• What this task involves:
Starting at the first line of the entries below, output every line exactly, up to and including the line with "let all := texts (st_events stream) in".

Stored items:
◇ ◇ ◇ ◇ ◇

(** C23: what the worker sees of a stream of the inference server, through the
    client, the use case and the adapter.  If the callback refuses a chunk,
    the generation stops there with the code of an interrupted stream, which
    is not transient.  Otherwise the chunks are exactly the texts of the
    stream that are not empty, in order; there is no error exactly when the
    stream was complete (it ended by itself, without an error, with a finish
    reason that is neither length nor content_filter); and the error is
    transient, so that the worker retries, exactly when the idle timer fired
    or the error of the stream is of the overloaded class. *)
Theorem generation_outcome (stream : llm_stream) (answers : list (option goerr))
    (Hforeign : forall err, st_Err stream = Some err -> foreign err) :
  let '(chunks, err) := run_gen (seen false (stream_events (st_events stream) "" stream)) answers in
  let all := texts (st_events stream) in
  match first_refusal answers (length all) with
  | Some i => chunks = take (S i) all /\ Code err = ErrCodeStreamInterrupted
              /\ errors_Is err Worker.ErrTransientInference = false
  | None => chunks = all /\ (err = None <-> complete stream = true)
            /\ errors_Is err Worker.ErrTransientInference = transient_end stream
  end.
Proof.
  rewrite seen_events, deliver_then_end. unfold texts.
  destruct (first_refusal _ _) as [i|]; [done|]. split; [done|].
  unfold stream_end, complete, transient_end, finish_reason.
  set (reason := last_reason _ ""). destruct (st_idle stream); [by vm_compute|].
  destruct (st_Err stream) as [err|] eqn:Eerr.
  - destruct (classified_code err (Hforeign err eq_refl)) as (Ha & Ht & Hc).
    unfold errorf_w. fold (reported (Errorf "streaming generation: " (classifyOpenAIError err) "")).
    destruct (reported_transient _ Ha Ht) as [[e He] Hr]. rewrite Hr, Hc. split; [|done].
    rewrite He. rewrite bool_decide_false by done. done.
  - rewrite bool_decide_true by done.
    destruct (str_empty reason); [by vm_compute|].
    destruct (String.eqb reason "length"); [by vm_compute|].
    by destruct (String.eqb reason "content_filter"); vm_compute.
Qed.
End generation.

(** ** Witnesses *)

Section examples.
(** An openai error is a sentinel with its status. *)
#[local] Instance demo_errors : OpenAIError := {|
  as_openai_error := fun e =>
    if as_leaf (Sentinel "openai 503") e then Some (503%Z, "unavailable")
    else if as_leaf (Sentinel "openai 504") e then Some (504%Z, "gateway timeout")
    else None |}.
#[local] Abbreviation openai s := (Leaf (Sentinel ("openai " +:+ s)) s).
#[local] Abbreviation see st answers :=
  (run_gen (seen false (stream_events (st_events st) "" st)) answers).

◇ ◇ ◇ ◇ ◇

• Written solution:
(** C23: what the worker sees of a stream of the inference server, through the
    client, the use case and the adapter.  If the callback refuses a chunk,
    the generation stops there with the code of an interrupted stream, which
    is not transient.  Otherwise the chunks are exactly the texts of the
    stream that are not empty, in order; there is no error exactly when the
    stream was complete (it ended by itself, without an error, with a finish
    reason that is neither length nor content_filter); and the error is
    transient, so that the worker retries, exactly when the idle timer fired
    or the error of the stream is of the overloaded class. *)
Theorem generation_outcome (stream : llm_stream) (answers : list (option goerr))
    (Hforeign : forall err, st_Err stream = Some err -> foreign err) :
  let '(chunks, err) := run_gen (seen false (stream_events (st_events stream) "" stream)) answers in
  let all := texts (st_events stream) in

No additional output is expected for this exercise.